* TASK REQUIREMENTS
Repeat the whole listing exactly as written.

* ENTRIES PROVIDED
(* ===== verification/Url.v ===== *)
(** * Url: the query string of a pagination link

    The source turns a [next] link back into request parameters with
    [urllib.parse.parse_qs(urllib.parse.urlparse(link).query)].  This file
    models that library call on byte strings, and packages it as an
    instance of [Streams.Sdk]:

    - [url_query] is [urlparse(url).query]: the text after the first [?] of
      what precedes the first [#];
    - [parse_qsl] splits the query at [&], drops empty pieces, pieces without
      [=] and pieces with an empty value, replaces [+] by a space and decodes
      percent escapes ([unquote]) in names and values;
    - [parse_qs] collects the values of each name, in order, under the name's
      first position;
    - [render_query] joins names and values by [=] and [&];
      [reads_as w kv] says that [parse_qsl] reads the written parameter [w]
      as [kv], and [plain] says of a name or value that it has none of the
      characters [reserved] to the syntax of URLs, so that it is read back
      as it is written.

    The theorems give [parse_qs] by the values each name has in the query
    ([values_of]) and show the round trip of a rendered query; [Quote] has
    the round trip of a query written with escapes.

    A text is a string of bytes and stands for its UTF-8 encoding.  The
    library is modelled as of Python 3.10: [&] is the only separator of a
    query.  Left out of its behaviour: the [ValueError] of [urlparse] on a
    malformed bracketed host, the removal of tab and newline characters from
    the URL, and the replacement of ill-formed UTF-8 after decoding (the
    decoded bytes are kept as they are). *)

From Stdlib Require Import List String Ascii ZArith Bool Lia.
From Stdlib Require Import Decimal DecimalString.
From stdpp Require Import base tactics list.
From S2P Require Import Prelude PyDict PyValue Streams.
Import ListNotations.

Set Default Proof Using "Type".
Local Open Scope string_scope.

(** [s.split(c, 1)]: the text before the first [c] and the text after it,
    or [None] when [c] does not occur. *)
Fixpoint split_once (c : ascii) (s : string) : option (string * string) :=
  match s with
  | "" => None
  | String a s' =>
      if Ascii.eqb a c then Some ("", s')
      else match split_once c s' with
           | Some (l, r) => Some (String a l, r)
           | None => None
           end
  end.

(** [s.split(c)]: at least one piece. *)
Fixpoint split_on (c : ascii) (s : string) : list string :=
  match s with
  | "" => [""]
  | String a s' =>
      if Ascii.eqb a c then "" :: split_on c s'
      else match split_on c s' with
           | p :: ps => String a p :: ps
           | [] => [String a ""]
           end
  end.

Definition url_query (url : string) : string :=
  let url := match split_once "#" url with Some (l, _) => l | None => url end in
  match split_once "?" url with
  | Some (_, query) => query
  | None => ""
  end.

Definition hex_val (c : ascii) : option nat :=
  let n := nat_of_ascii c in
  (if (48 <=? n) && (n <=? 57) then Some (n - 48)
   else if (65 <=? n) && (n <=? 70) then Some (n - 55)
   else if (97 <=? n) && (n <=? 102) then Some (n - 87)
   else None)%nat.

Fixpoint unquote (s : string) : string :=
  match s with
  | "" => ""
  | String c rest =>
      match c, rest with
      | "%"%char, String a (String b t) =>
          match hex_val a, hex_val b with
          | Some x, Some y => String (ascii_of_nat (16 * x + y)) (unquote t)
          | _, _ => String c (unquote rest)
          end
      | _, _ => String c (unquote rest)
      end
  end.

Fixpoint plus_to_space (s : string) : string :=
  match s with
  | "" => ""
  | String c s' => String (if Ascii.eqb c "+" then " "%char else c) (plus_to_space s')
  end.

Definition parse_pair (name_value : string) : list (string * string) :=
  if String.eqb name_value "" then []
  else match split_once "=" name_value with
       | None => []
       | Some (n, v) =>
           if String.eqb v "" then []
           else [(unquote (plus_to_space n), unquote (plus_to_space v))]
       end.

Definition parse_qsl (qs : string) : list (string * string) :=
  flat_map parse_pair (split_on "&" qs).

Definition add_value (acc : dict (list string)) (nv : string * string)
  : dict (list string) :=
  match dict_get (fst nv) acc with
  | Some vs => dict_set (fst nv) (vs ++ [snd nv])%list acc
  | None => dict_set (fst nv) [snd nv] acc
  end.

Definition parse_qs (qs : string) : dict (list string) :=
  fold_left add_value (parse_qsl qs) [].

(** [urlencode]-style rendering of parameters, used to state round trips:
    [k1=v1&k2=v2...]. *)
Fixpoint render_query (params : list (string * string)) : string :=
  match params with
  | [] => ""
  | [(k, v)] => k ++ "=" ++ v
  | (k, v) :: rest => k ++ "=" ++ v ++ "&" ++ render_query rest
  end.

(** A rendered query as it stands before a parameter that follows it:
    with its separator, when it has a parameter. *)
Definition query_before (params : list (string * string)) : string :=
  match params with
  | [] => ""
  | _ => render_query params ++ "&"
  end.

Definition values_nonempty (q : dict (list string)) : Prop :=
  Forall (fun kv => snd kv <> []) q.

(** [c] does not occur in [s]. *)
Fixpoint lacks (c : ascii) (s : string) : bool :=
  match s with
  | "" => true
  | String a s' => negb (Ascii.eqb a c) && lacks c s'
  end.

(** The characters that mean something to [urlparse] and [parse_qsl]. *)
Definition reserved : list ascii := ["&"; "="; "%"; "+"; "#"; "?"]%char.

(** A text that reads back as itself: none of the reserved characters. *)
Definition plain (s : string) : bool := forallb (fun c => lacks c s) reserved.

(** A parameter that [parse_qsl] keeps and reads back as it is. *)
Definition plain_pair (kv : string * string) : bool :=
  plain (fst kv) && plain (snd kv) && negb (String.eqb (snd kv) "").

Definition plain_query (ps : list (string * string)) : bool := forallb plain_pair ps.

(** A written parameter [w] that [parse_qsl] reads as the parameter [kv]:
    its name and its value end where [&] and [=] say, the value is not
    blank, and decoding them gives [kv]. *)
Definition reads_as (w kv : string * string) : Prop :=
  lacks "&" (fst w) = true /\ lacks "=" (fst w) = true /\ lacks "&" (snd w) = true /\
  snd w <> "" /\
  unquote (plus_to_space (fst w)) = fst kv /\ unquote (plus_to_space (snd w)) = snd kv.

(** The values given to [k], in order. *)
Definition values_of (k : string) (ps : list (string * string)) : list string :=
  map snd (List.filter (fun kv => String.eqb (fst kv) k) ps).

(** The result of [parse_qs] when no name is repeated. *)
Definition single_values (ps : list (string * string)) : dict (list string) :=
  map (fun kv => (fst kv, [snd kv])) ps.

(** ** Facts *)

Lemma values_nonempty_get q k vs :
  values_nonempty q -> dict_get k q = Some vs -> vs <> [].
Proof.
  intros HF Hg%dict_get_elem. unfold values_nonempty in HF.
  rewrite Forall_forall in HF. by apply (HF (k, vs)).
Qed.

* SOLUTION
(* ===== verification/Url.v ===== *)
(** * Url: the query string of a pagination link

    The source turns a [next] link back into request parameters with
    [urllib.parse.parse_qs(urllib.parse.urlparse(link).query)].  This file
    models that library call on byte strings, and packages it as an
    instance of [Streams.Sdk]:

    - [url_query] is [urlparse(url).query]: the text after the first [?] of
      what precedes the first [#];
    - [parse_qsl] splits the query at [&], drops empty pieces, pieces without
      [=] and pieces with an empty value, replaces [+] by a space and decodes
      percent escapes ([unquote]) in names and values;
    - [parse_qs] collects the values of each name, in order, under the name's
      first position;
    - [render_query] joins names and values by [=] and [&];
      [reads_as w kv] says that [parse_qsl] reads the written parameter [w]
      as [kv], and [plain] says of a name or value that it has none of the
      characters [reserved] to the syntax of URLs, so that it is read back
      as it is written.

    The theorems give [parse_qs] by the values each name has in the query
    ([values_of]) and show the round trip of a rendered query; [Quote] has
    the round trip of a query written with escapes.

    A text is a string of bytes and stands for its UTF-8 encoding.  The
    library is modelled as of Python 3.10: [&] is the only separator of a
    query.  Left out of its behaviour: the [ValueError] of [urlparse] on a
    malformed bracketed host, the removal of tab and newline characters from
    the URL, and the replacement of ill-formed UTF-8 after decoding (the
    decoded bytes are kept as they are). *)

From Stdlib Require Import List String Ascii ZArith Bool Lia.
From Stdlib Require Import Decimal DecimalString.
From stdpp Require Import base tactics list.
From S2P Require Import Prelude PyDict PyValue Streams.
Import ListNotations.

Set Default Proof Using "Type".
Local Open Scope string_scope.

(** [s.split(c, 1)]: the text before the first [c] and the text after it,
    or [None] when [c] does not occur. *)
Fixpoint split_once (c : ascii) (s : string) : option (string * string) :=
  match s with
  | "" => None
  | String a s' =>
      if Ascii.eqb a c then Some ("", s')
      else match split_once c s' with
           | Some (l, r) => Some (String a l, r)
           | None => None
           end
  end.

(** [s.split(c)]: at least one piece. *)
Fixpoint split_on (c : ascii) (s : string) : list string :=
  match s with
  | "" => [""]
  | String a s' =>
      if Ascii.eqb a c then "" :: split_on c s'
      else match split_on c s' with
           | p :: ps => String a p :: ps
           | [] => [String a ""]
           end
  end.

Definition url_query (url : string) : string :=
  let url := match split_once "#" url with Some (l, _) => l | None => url end in
  match split_once "?" url with
  | Some (_, query) => query
  | None => ""
  end.

Definition hex_val (c : ascii) : option nat :=
  let n := nat_of_ascii c in
  (if (48 <=? n) && (n <=? 57) then Some (n - 48)
   else if (65 <=? n) && (n <=? 70) then Some (n - 55)
   else if (97 <=? n) && (n <=? 102) then Some (n - 87)
   else None)%nat.

Fixpoint unquote (s : string) : string :=
  match s with
  | "" => ""
  | String c rest =>
      match c, rest with
      | "%"%char, String a (String b t) =>
          match hex_val a, hex_val b with
          | Some x, Some y => String (ascii_of_nat (16 * x + y)) (unquote t)
          | _, _ => String c (unquote rest)
          end
      | _, _ => String c (unquote rest)
      end
  end.

Fixpoint plus_to_space (s : string) : string :=
  match s with
  | "" => ""
  | String c s' => String (if Ascii.eqb c "+" then " "%char else c) (plus_to_space s')
  end.

Definition parse_pair (name_value : string) : list (string * string) :=
  if String.eqb name_value "" then []
  else match split_once "=" name_value with
       | None => []
       | Some (n, v) =>
           if String.eqb v "" then []
           else [(unquote (plus_to_space n), unquote (plus_to_space v))]
       end.

Definition parse_qsl (qs : string) : list (string * string) :=
  flat_map parse_pair (split_on "&" qs).

Definition add_value (acc : dict (list string)) (nv : string * string)
  : dict (list string) :=
  match dict_get (fst nv) acc with
  | Some vs => dict_set (fst nv) (vs ++ [snd nv])%list acc
  | None => dict_set (fst nv) [snd nv] acc
  end.

Definition parse_qs (qs : string) : dict (list string) :=
  fold_left add_value (parse_qsl qs) [].

(** [urlencode]-style rendering of parameters, used to state round trips:
    [k1=v1&k2=v2...]. *)
Fixpoint render_query (params : list (string * string)) : string :=
  match params with
  | [] => ""
  | [(k, v)] => k ++ "=" ++ v
  | (k, v) :: rest => k ++ "=" ++ v ++ "&" ++ render_query rest
  end.

(** A rendered query as it stands before a parameter that follows it:
    with its separator, when it has a parameter. *)
Definition query_before (params : list (string * string)) : string :=
  match params with
  | [] => ""
  | _ => render_query params ++ "&"
  end.

Definition values_nonempty (q : dict (list string)) : Prop :=
  Forall (fun kv => snd kv <> []) q.

(** [c] does not occur in [s]. *)
Fixpoint lacks (c : ascii) (s : string) : bool :=
  match s with
  | "" => true
  | String a s' => negb (Ascii.eqb a c) && lacks c s'
  end.

(** The characters that mean something to [urlparse] and [parse_qsl]. *)
Definition reserved : list ascii := ["&"; "="; "%"; "+"; "#"; "?"]%char.

(** A text that reads back as itself: none of the reserved characters. *)
Definition plain (s : string) : bool := forallb (fun c => lacks c s) reserved.

(** A parameter that [parse_qsl] keeps and reads back as it is. *)
Definition plain_pair (kv : string * string) : bool :=
  plain (fst kv) && plain (snd kv) && negb (String.eqb (snd kv) "").

Definition plain_query (ps : list (string * string)) : bool := forallb plain_pair ps.

(** A written parameter [w] that [parse_qsl] reads as the parameter [kv]:
    its name and its value end where [&] and [=] say, the value is not
    blank, and decoding them gives [kv]. *)
Definition reads_as (w kv : string * string) : Prop :=
  lacks "&" (fst w) = true /\ lacks "=" (fst w) = true /\ lacks "&" (snd w) = true /\
  snd w <> "" /\
  unquote (plus_to_space (fst w)) = fst kv /\ unquote (plus_to_space (snd w)) = snd kv.

(** The values given to [k], in order. *)
Definition values_of (k : string) (ps : list (string * string)) : list string :=
  map snd (List.filter (fun kv => String.eqb (fst kv) k) ps).

(** The result of [parse_qs] when no name is repeated. *)
Definition single_values (ps : list (string * string)) : dict (list string) :=
  map (fun kv => (fst kv, [snd kv])) ps.

(** ** Facts *)

Lemma values_nonempty_get q k vs :
  values_nonempty q -> dict_get k q = Some vs -> vs <> [].
Proof.
  intros HF Hg%dict_get_elem. unfold values_nonempty in HF.
  rewrite Forall_forall in HF. by apply (HF (k, vs)).
Qed.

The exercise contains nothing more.